This repositories contains my thesis project for the Master Degree in Computer Engineering.
This repository contains my thesis project for the Master Degree in Computer Engineering.
Here it is the documentation to reproduce the project. Have fun!
Description:
The project consist in a Big Data Analytics Pipeline that could be use to collect, store and analyze all the data produced by Hera Smart Community.
Firstly you have to create a K8s cluster on which deploy the Big Data Analytics pipeline.
You can either choose to set up a local environment with a single virtual node cluster, or set up a real cluster.
For the first option you can follow this guide: How to set up a minikube local cluster.
And then install kubectl to talk to the cluster.
Otherwise look at this guide: How to set up a Kubernetes cluster.
You will end up with a K8s on premise cluster and your laptop acting as an external workstation.
Now you have to install Helm, a package manager for K8s. It helps to deploy software on K8s.
You can follow this installation guide.
Then, you have to configure kubectl to talk to the right cluster. Helm, infact, will refer to the current kubectl context settings.
Note:
If you installed minikube and you have only that cluster, kubectl is already configured.
Otherwise, if you have more than one K8s cluster installed, you should configure kubectl to talk to the right cluster:
If you haven’t already, follow step 4, 5, 6, 7 of Configure your laptop to act as an external cluster workstation
The initial setup ends here. You can start to deploy the pipeline components!
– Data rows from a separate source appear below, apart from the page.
(** ** When the handler answers *)

Lemma ln_10_lt_4 : ln 10 < 4.
Proof.
  rewrite <- (ln_exp 4). apply ln_increasing; [lra |].
  pose proof (exp_INR_lower 4) as H4.
  replace (INR 4) with 4 in H4 by (simpl; ring). simpl pow in H4. lra.
Qed.

(** From the kick-off on, and unless the away side is ahead by a very
    large margin, no call of [math.exp] overflows. *)
Lemma exp_in_range_moderate (rh ra : R) (req : PredictionRequest) :
  (0 <= minute req)%Z ->
  - 70000 <= eff_diff rh ra req ->
  exp_in_range rh ra req.
Proof.
  intros Hm Hed. pose proof EXP_MAX_bounds as HM.
  pose proof ln_10_gt_2 as Hl2. pose proof ln_10_lt_4 as Hl4.
  assert (H45 : -45 <= IZR (minute req - 45)).
  { apply IZR_le. lia. }
  assert (H60 : -60 <= IZR (minute req - 60)).
  { apply IZR_le. lia. }
  unfold exp_in_range, MINUTE_DECAY. repeat split; try lra.
  destruct (Rle_dec 0 (eff_diff rh ra req)); nra.
Qed.

(** A request used in the examples: no store, kick-off, home ground. *)
Lemma kick_off_in_range :
  exp_in_range 1500 1500
    {| home_team := "A"; away_team := "B"; home_score := 0;
       away_score := 0; minute := 0; is_neutral := false |}.
Proof.
  apply exp_in_range_moderate; [cbn; lia |].
  unfold eff_diff, rating_diff, HOME_ADVANTAGE, GOAL_VALUE.
  cbn [is_neutral negb home_score away_score minute].
  pose proof (logistic_pos (IZR (0 - 45) * MINUTE_DECAY)).
  replace (IZR (0 - 0)) with 0 by (simpl; lra). nra.
Qed.

(** ** Sum of the probabilities *)

(** C1: whenever a prediction request is answered, the three probabilities
    sum to 1 within 1e-9 before the rounding to 4 decimals, and the three
    returned, rounded probabilities sum to 1 within 1e-3. *)
Theorem C1_probabilities_sum_to_one (db : database) (req : PredictionRequest)
        (res : PredictionResult R) :
  predict db req = Return res ->
  exists ph pd pa,
    predict_unrounded db req = Return (ph, pd, pa) /\
    p_home res = py_round ph 4 /\
    p_draw res = py_round pd 4 /\
    p_away res = py_round pa 4 /\
    Rabs (ph + pd + pa - 1) <= 1 / 10 ^ 9 /\
    Rabs (p_home res + p_draw res + p_away res - 1) <= 1 / 10 ^ 3.
Proof.
  intros Hres.
  destruct (predict_inv db req res Hres)
    as (_ & ph & pd & pa & Hu & Hpu & ->).
  pose proof (total_unnormalized req (request_eff_diff db req)) as Ht.
  rewrite Hu in Ht. unfold total_of in Ht.
  exists ph, pd, pa. split; [exact Hpu |].
  cbn [p_home p_draw p_away].
  repeat (split; [reflexivity |]). split.
  - rewrite Ht. replace (1 - 1) with 0 by ring. rewrite Rabs_R0.
    left. apply Rdiv_lt_0_compat; [lra | apply pow_lt; lra].
  - pose proof (py_round_err ph 4) as Eh.
    pose proof (py_round_err pd 4) as Ed.
    pose proof (py_round_err pa 4) as Ea.
    apply Rabs_le_bounds in Eh, Ed, Ea.
    apply Rabs_le. simpl pow in *. lra.
Qed.

Lemma C1_sum_witness :
  let req := {| home_team := "A"; away_team := "B"; home_score := 0;
                away_score := 0; minute := 0; is_neutral := false |} in
  exists res,
    predict None req = Return res /\
    exists ph pd pa,
      predict_unrounded None req = Return (ph, pd, pa) /\
      p_home res = py_round ph 4 /\
      p_draw res = py_round pd 4 /\
      p_away res = py_round pa 4 /\
      Rabs (ph + pd + pa - 1) <= 1 / 10 ^ 9 /\
      Rabs (p_home res + p_draw res + p_away res - 1) <= 1 / 10 ^ 3.
Proof.
  intros req.
  destruct (predict_cases None req)
    as [[_ (ph & pd & pa & _ & _ & Hp)] | [Hout _]].
  - eexists. split; [exact Hp |].
    apply (C1_probabilities_sum_to_one None req _ Hp).
  - exfalso. apply Hout. exact kick_off_in_range.
Defined.

(** ** The diagnostic scalar *)

Section AnyArithmetic.

Variable A : arith.

(** What an answer of the handler tells about the calls before it. *)
Lemma predict_with_inv (rh ra : num A) (req : PredictionRequest)
      (res : PredictionResult (num A)) :
  predict_with A rh ra req = Return res ->
  exists ed ph pd pa,
    eff_diff_with A rh ra req = Return ed /\
    predict_core_with A rh ra req = Return (ph, pd, pa, ed) /\
    res = {| p_home := round_to A ph 4; p_draw := round_to A pd 4;
             p_away := round_to A pa 4;
             effective_diff := round_to A ed 2 |}.
Proof.
  unfold predict_with, predict_core_with, and_then.
  destruct (eff_diff_with A rh ra req) as [ed | e]; [| discriminate].
  destruct (unnormalized_with A ed req) as [t | e]; [| discriminate].
  destruct (normalize_with A t) as [[[ph pd] pa] | e]; [| discriminate].
  unfold Return. intros H. injection H as <-.
  exists ed, ph, pd, pa. auto.
Qed.

End AnyArithmetic.
(** * Vocabulary of the statements *)

(** ** Machines to run the methods on *)

(** A host with nothing open, whose kernel answers from the list [l] and
    with [d] once the list is used up. *)
Definition boot (p : platform) (h : Z) (l : list reply) (d : reply) : machine :=
  Machine h p ∅ ∅ (fun i => nth i l d) 0 [].

(** The same host with the descriptors of [open] in its table. *)
Definition boot_open (p : platform) (h : Z) (open : list Z) (l : list reply)
    (d : reply) : machine :=
  Machine h p (list_to_set open) ∅ (fun i => nth i l d) 0 [].

(** [::socket] grants descriptor 3 and [::connect] is refused. *)
Definition refusing_host : machine :=
  boot Posix INVALID_SOCKET [Done 3; Failed errc.connection_refused] (Done 0).

(** [::socket] grants descriptor 3, [::connect] is in progress, the wait
    reports one ready descriptor and [SO_ERROR] holds [pending]. *)
Definition pending_host (pending : N) : machine :=
  boot Posix INVALID_SOCKET
    [Done 3; Failed errc.operation_in_progress; Done 1; Done pending] (Done 0).

(** [::socket] grants descriptor 3, [::connect] is in progress and the
    wait elapses with nothing ready. *)
Definition silent_host : machine :=
  boot Posix INVALID_SOCKET
    [Done 3; Failed errc.operation_in_progress; Done 0] (Done 0).

(** The machine after one more scripted call [c] whose reply was [r]. *)
Definition after_call (c : syscall) (r : reply) (m : machine) : machine :=
  Machine (handle_ m) (host m) (fds m) (flags m) (script m)
          (S (cursor m)) (trace m ++ [(c, r)]).

(** Two machines that differ in the cursor and the trace only. *)
Definition same_table (m m' : machine) : Prop :=
  handle_ m' = handle_ m /\ host m' = host m /\ fds m' = fds m
  /\ flags m' = flags m /\ script m' = script m.

(** ** Handle lifecycle and [bind] *)

(** The reuse options a platform supports, in the words of the claim. *)
Definition reuse_supported (p : platform) (reuse : Z) : Prop :=
  match p with
  | Windows => reuse = SO_REUSEADDR Windows
  | Posix => reuse = SO_REUSEADDR Posix \/ reuse = SO_REUSEPORT
  end.

(** ** The N-byte loops *)

(** The length that reaches the kernel for a request of [n] bytes. *)
Definition len_on (m : machine) (n : Z) : Z :=
  match host m with Windows => to_int n | Posix => n end.

(** An accessor that hands out the default value on any error result. *)
Definition unchecked : error_code -> option Z := fun _ => Some 0.

(** An accessor that hands out a value in the success state only. *)
Definition checked : error_code -> option Z := fun _ => None.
The helm chart that I used deploys an HDFS 3.2.1 cluster with a namenode and 3 datanodes.
The replica factor I set is 3, and the block-size is 128Mb.
helm repo add gaffer https://gchq.github.io/gaffer-docker
helm install -f ./HDFS/my-hdfs-values.yaml my-hdfs gaffer/hdfs --version 0.10.0
If you want, you can create a port-forward to access the hdfs manager UI:kubectl port-forward -n default svc/my-hdfs-namenodes 9870:9870
Then open the ui in your browser:
open http://localhost:9870
Debugging:
You can use the hdfs-shell Pod to execute some useful commands on the HDFS deployed.
POSSIBLE ERRORS:
After an unexpected stop of the HDFS connector (e.g. after a computer freeze) it can happen that the connector doesn’t restart correctly and print this ERROR on the log:
ERROR Recovery failed at state RECOVERY_PARTITION_PAUSED (io.confluent.connect.hdfs3.TopicPartitionWriter:273)
org.apache.kafka.connect.errors.DataException: Error creating writer for log file hdfs://my-hdfs-namenodes:8020//tmp/utenti/0/log
.
.
.
Caused by: org.apache.hadoop.hdfs.CannotObtainBlockLengthException: Cannot obtain block length for LocatedBlock ... of <file>.
It happens because there is a file still in written state, not closed correctly because the previous connectors has stopped.
You can solve as follows:
You can use fsck (Filesystem check) to run a DFS filesystem checking utility on a particular directory in order to check if there are some openwrite file:
hdfs fsck /
or
hdfs fsck / -openforwrite
If so, require the namenode to recover the lease for that file:
hdfs debug recoverLease -path /tmp/premi/0/log
helm repo add bitnami https://charts.bitnami.com/bitnami
Then, deploy a bitnami/kafka release on the cluster, providing the custom values in the file /Kafka/my-kakfa-values.yaml:helm install -f ./Kafka/my-kafka-values.yaml my-kafka bitnami/kafka
Kafka is reachable using a K8s NodePort Service that expose the port 30001 on all the node of the cluster.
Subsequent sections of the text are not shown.